_AIM OF THE TASK_
Lines after the one containing "Definition snoc (s" are to be omitted; print exactly each line from the start of the records up to and including it.
"""
(** * backup_multidisk.py: online backup of KVM/libvirt guests, disk by disk

    A shallow embedding of the class [VMBackup] of [src/backup_multidisk.py]
    and the properties of its specification.

    - Python [str] values are [string]s: sequences of code points, here the
      code points below 256.
    - Python [int] values are [Z].
    - The script talks to the hypervisor and to the storage only through
      [subprocess.run]; the machine it runs on is a parameter of the model
      (section [Script]): a transition function on an abstract host state
      that, for a command line, gives how the process ended.
    - The file tree the script sees through [pathlib] and [os.path] is a
      finite map from path strings to nodes, on a machine whose mount points
      are a list of directories: a file is renamed inside one file system
      only.
    - A method is a function in a state-and-exception monad [M]; the state
      holds the file tree, the mount points, the host state, the two
      instance fields the script mutates and, as a ghost field, the list of
      command lines executed so far.  Logging has no effect on any result
      and is left out. *)

From Stdlib Require Import ZArith QArith Qround Ascii String List Bool Lia.
From Stdlib Require Import SpecFloat Zpower.
From stdpp Require Import base tactics option list gmap strings pretty.

Open Scope string_scope.
Open Scope Z_scope.

(** ** Python built-ins on [str] *)

Module Py.

Definition code (c : ascii) : nat := nat_of_ascii c.

(** [str.isspace] for one character (code points below 256). *)
Definition isspace (c : ascii) : bool :=
  let n := code c in
  ((9 <=? n) && (n <=? 13) || (28 <=? n) && (n <=? 32)
   || (n =? 133) || (n =? 160))%nat.

(** The line boundaries of [str.splitlines], apart from the pair CR LF. *)
Definition islinebreak (c : ascii) : bool :=
  let n := code c in
  ((10 <=? n) && (n <=? 13) || (28 <=? n) && (n <=? 30) || (n =? 133))%nat.

Definition is_cr (c : ascii) : bool := (code c =? 13)%nat.
Definition is_lf (c : ascii) : bool := (code c =? 10)%nat.

Definition is_empty (s : string) : bool :=
  match s with EmptyString => true | _ => false end.

Definition snoc (s : string) (c : ascii) : string := s ++ String c "".

(** [s.splitlines()]: [cur] is the line read so far. *)
Fixpoint splitlines_from (cur s : string) : list string :=
  match s with
  | EmptyString => if is_empty cur then [] else [cur]
  | String c s' =>
      if is_cr c then
        match s' with
        | String c2 s'' =>
            if is_lf c2 then cur :: splitlines_from "" s''
            else cur :: splitlines_from "" s'
        | EmptyString => [cur]
        end
      else if islinebreak c then cur :: splitlines_from "" s'
      else splitlines_from (snoc cur c) s'
  end.

Definition splitlines (s : string) : list string := splitlines_from "" s.

Fixpoint lstrip (s : string) : string :=
  match s with
  | String c s' => if isspace c then lstrip s' else s
  | EmptyString => ""
  end.

Fixpoint rstrip (s : string) : string :=
  match s with
  | String c s' =>
      let r := rstrip s' in
      if isspace c && is_empty r then "" else String c r
  | EmptyString => ""
  end.

(** [s.strip()] *)
Definition strip (s : string) : string := rstrip (lstrip s).

(** [s.split()]: the maximal runs of characters that are not white space. *)
Fixpoint split_from (cur s : string) : list string :=
  match s with
  | EmptyString => if is_empty cur then [] else [cur]
  | String c s' =>
      if isspace c then
        (if is_empty cur then split_from "" s' else cur :: split_from "" s')
      else split_from (snoc cur c) s'
  end.

Definition split (s : string) : list string := split_from "" s.

(** [sub in s] *)
Fixpoint contains (sub s : string) : bool :=
  String.prefix sub s ||
  match s with
  | String _ s' => contains sub s'
  | EmptyString => false
  end.

(** [s.replace(old, new)] for a one-character [old]. *)
Fixpoint replace_char (old : ascii) (new : string) (s : string) : string :=
  match s with
  | String c s' =>
      (if Ascii.eqb c old then new else String c "") ++ replace_char old new s'
  | EmptyString => ""
  end.

(** [sep.join(l)] *)
Fixpoint join (sep : string) (l : list string) : string :=
  match l with
  | [] => ""
  | [x] => x
  | x :: l' => x ++ sep ++ join sep l'
  end.

Definition digit_of (c : ascii) : option Z :=
  let n := code c in
  if ((48 <=? n) && (n <=? 57))%nat then Some (Z.of_nat (n - 48)) else None.

(** The digits of a decimal literal; one underscore may stand between two
    digits. *)
Fixpoint int_digits (acc : Z) (after_digit : bool) (s : string) : option Z :=
  match s with
  | EmptyString => if after_digit then Some acc else None
  | String c s' =>
      match digit_of c with
      | Some d => int_digits (10 * acc + d) true s'
      | None =>
          if Ascii.eqb c "_" && after_digit then int_digits acc false s'
          else None
      end
  end.

(** [int(s)]: [None] stands for [ValueError]. *)
Definition int (s : string) : option Z :=
  match strip s with
  | String "+" r => int_digits 0 false r
  | String "-" r => Z.opp <$> int_digits 0 false r
  | t => int_digits 0 false t
  end.

(** [any(f(x) for x in l)] and [l[i]] *)
Definition any {A} (f : A → bool) (l : list A) : bool := existsb f l.

(** [repr(s)] for a [str] of code points below 256.  The string is put in
    single quotes, unless it holds a single quote and no double quote; the
    delimiter and the backslash get a backslash, tab, line feed and carriage
    return are written [\t], [\n], [\r], and a code point that is not
    printable (below 32, 127 to 160, 173) is written [\xNN]. *)
Definition dquote : ascii := ascii_of_nat 34.
Definition squote : ascii := ascii_of_nat 39.
Definition backslash : ascii := ascii_of_nat 92.

Definition hex_digit (n : nat) : ascii :=
  nth n (list_ascii_of_string "0123456789abcdef") "0"%char.

Definition printable (n : nat) : bool :=
  negb ((n <? 32)%nat || ((127 <=? n)%nat && (n <=? 160)%nat) || (n =? 173)%nat).

Definition repr_char (quote c : ascii) : string :=
  let n := code c in
  if Ascii.eqb c quote || Ascii.eqb c backslash then String backslash (String c "")
  else if (n =? 9)%nat then String backslash "t"
  else if (n =? 10)%nat then String backslash "n"
  else if (n =? 13)%nat then String backslash "r"
  else if printable n then String c ""
  else String backslash
         (String "x" (String (hex_digit (n / 16)%nat) (String (hex_digit (n mod 16)%nat) ""))).

Fixpoint repr_chars (quote : ascii) (s : string) : string :=
  match s with
  | String c s' => repr_char quote c ++ repr_chars quote s'
  | EmptyString => ""
  end.

Definition has (a : ascii) (s : string) : bool :=
  existsb (Ascii.eqb a) (list_ascii_of_string s).

Definition repr (s : string) : string :=
  let quote := if has squote s && negb (has dquote s) then dquote else squote in
  String quote (repr_chars quote s) ++ String quote "".

(** [repr(l)], and so [str(l)], for a list of [str]. *)
Definition repr_list (l : list string) : string :=
  "[" ++ join ", " (map repr l) ++ "]".

End Py.

(** ** Paths and the file tree

    A path is the string [str(path)] of a [pathlib.Path].  Paths are taken
    as they are written: no symbolic links and no [..]. *)

Inductive node := File | Dir.

#[global] Instance node_eq_dec : EqDecision node.
Proof. solve_decision. Defined.

Abbreviation tree := (gmap string node).

Fixpoint has_char (a : ascii) (s : string) : bool :=
  match s with
  | String c s' => Ascii.eqb c a || has_char a s'
  | EmptyString => false
  end.

Definition no_slash (s : string) : bool := negb (has_char "/" s).

Fixpoint strip_prefix (p s : string) : option string :=
  match p with
  | EmptyString => Some s
  | String a p' =>
      match s with
      | String b s' => if Ascii.eqb a b then strip_prefix p' s' else None
      | EmptyString => None
      end
  end.

(** [d / name] for a directory [d] that does not end in a slash and a
    name that pathlib appends as it is, after one separator: a
    [plain_name].  (For an absolute name pathlib drops [d]; an empty name
    and the name [.] are dropped themselves; a slash inside the name starts
    a new component, and repeated and trailing slashes go.  The script's own
    names, a timestamp, the suffixes [.xml], [.snapshot] and [.qcow2] and
    the two roots, are of the first kind; the name of a guest is when it
    is plain.) *)
Definition joinpath (d name : string) : string := d ++ "/" ++ name.
Infix "</>" := joinpath (at level 40, left associativity).

(** A name of one component that denotes an entry of its directory: it is
    not empty, it is neither [.] nor [..], and it holds neither a slash nor
    a NUL. *)
Definition plain_name (s : string) : bool :=
  negb (Py.is_empty s) && no_slash s && negb (has_char (ascii_of_nat 0) s)
  && negb (String.eqb s ".") && negb (String.eqb s "..").

(** The name of [p] as an entry of the directory [d]: [p] is one name below
    [d]. *)
Definition child_name (d p : string) : option string :=
  match strip_prefix (d ++ "/") p with
  | Some n => if has_char "/" n then None else Some n
  | None => None
  end.

Definition is_child (d p : string) : bool :=
  match child_name d p with Some _ => true | None => false end.

(** [p] lies somewhere below [d]. *)
Definition is_under (d p : string) : bool :=
  match strip_prefix (d ++ "/") p with Some _ => true | None => false end.

(** [path.parent] and [path.name] *)
Fixpoint dirname (s : string) : string :=
  match s with
  | String c s' => if has_char "/" s' then String c (dirname s') else ""
  | EmptyString => ""
  end.

Fixpoint basename (s : string) : string :=
  match s with
  | String c s' =>
      if has_char "/" s' then basename s'
      else if Ascii.eqb c "/" then s' else s
  | EmptyString => ""
  end.

(** The directories above [s], outermost first. *)
Fixpoint ancestors_from (pre s : string) : list string :=
  match s with
  | String c s' =>
      (if Ascii.eqb c "/" && negb (Py.is_empty pre) then [pre] else [])
      ++ ancestors_from (Py.snoc pre c) s'
  | EmptyString => []
  end.

Definition ancestors (p : string) : list string := ancestors_from "" p.

(** The parent directory of [p] is there (the root always is). *)
Definition parent_is_dir (t : tree) (p : string) : bool :=
  Py.is_empty (dirname p) || bool_decide (t !! dirname p = Some Dir).

(** The entries of directory [d], as [d.glob('*')] lists them; the order is
    the one of the directory scan, which Python leaves unspecified. *)
Definition entries (t : tree) (d : string) : list string :=
  filter (λ p, is_child d p = true) (map_to_list t).*1.

(** Some path below [d] exists. *)
Definition occupied (t : tree) (d : string) : bool :=
  bool_decide (filter (λ p, is_under d p = true) (map_to_list t).*1 ≠ []).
"""
_EXERCISE RESPONSE_
(** * backup_multidisk.py: online backup of KVM/libvirt guests, disk by disk

    A shallow embedding of the class [VMBackup] of [src/backup_multidisk.py]
    and the properties of its specification.

    - Python [str] values are [string]s: sequences of code points, here the
      code points below 256.
    - Python [int] values are [Z].
    - The script talks to the hypervisor and to the storage only through
      [subprocess.run]; the machine it runs on is a parameter of the model
      (section [Script]): a transition function on an abstract host state
      that, for a command line, gives how the process ended.
    - The file tree the script sees through [pathlib] and [os.path] is a
      finite map from path strings to nodes, on a machine whose mount points
      are a list of directories: a file is renamed inside one file system
      only.
    - A method is a function in a state-and-exception monad [M]; the state
      holds the file tree, the mount points, the host state, the two
      instance fields the script mutates and, as a ghost field, the list of
      command lines executed so far.  Logging has no effect on any result
      and is left out. *)

From Stdlib Require Import ZArith QArith Qround Ascii String List Bool Lia.
From Stdlib Require Import SpecFloat Zpower.
From stdpp Require Import base tactics option list gmap strings pretty.

Open Scope string_scope.
Open Scope Z_scope.

(** ** Python built-ins on [str] *)

Module Py.

Definition code (c : ascii) : nat := nat_of_ascii c.

(** [str.isspace] for one character (code points below 256). *)
Definition isspace (c : ascii) : bool :=
  let n := code c in
  ((9 <=? n) && (n <=? 13) || (28 <=? n) && (n <=? 32)
   || (n =? 133) || (n =? 160))%nat.

(** The line boundaries of [str.splitlines], apart from the pair CR LF. *)
Definition islinebreak (c : ascii) : bool :=
  let n := code c in
  ((10 <=? n) && (n <=? 13) || (28 <=? n) && (n <=? 30) || (n =? 133))%nat.

Definition is_cr (c : ascii) : bool := (code c =? 13)%nat.
Definition is_lf (c : ascii) : bool := (code c =? 10)%nat.

Definition is_empty (s : string) : bool :=
  match s with EmptyString => true | _ => false end.

Definition snoc (s : string) (c : ascii) : string := s ++ String c "".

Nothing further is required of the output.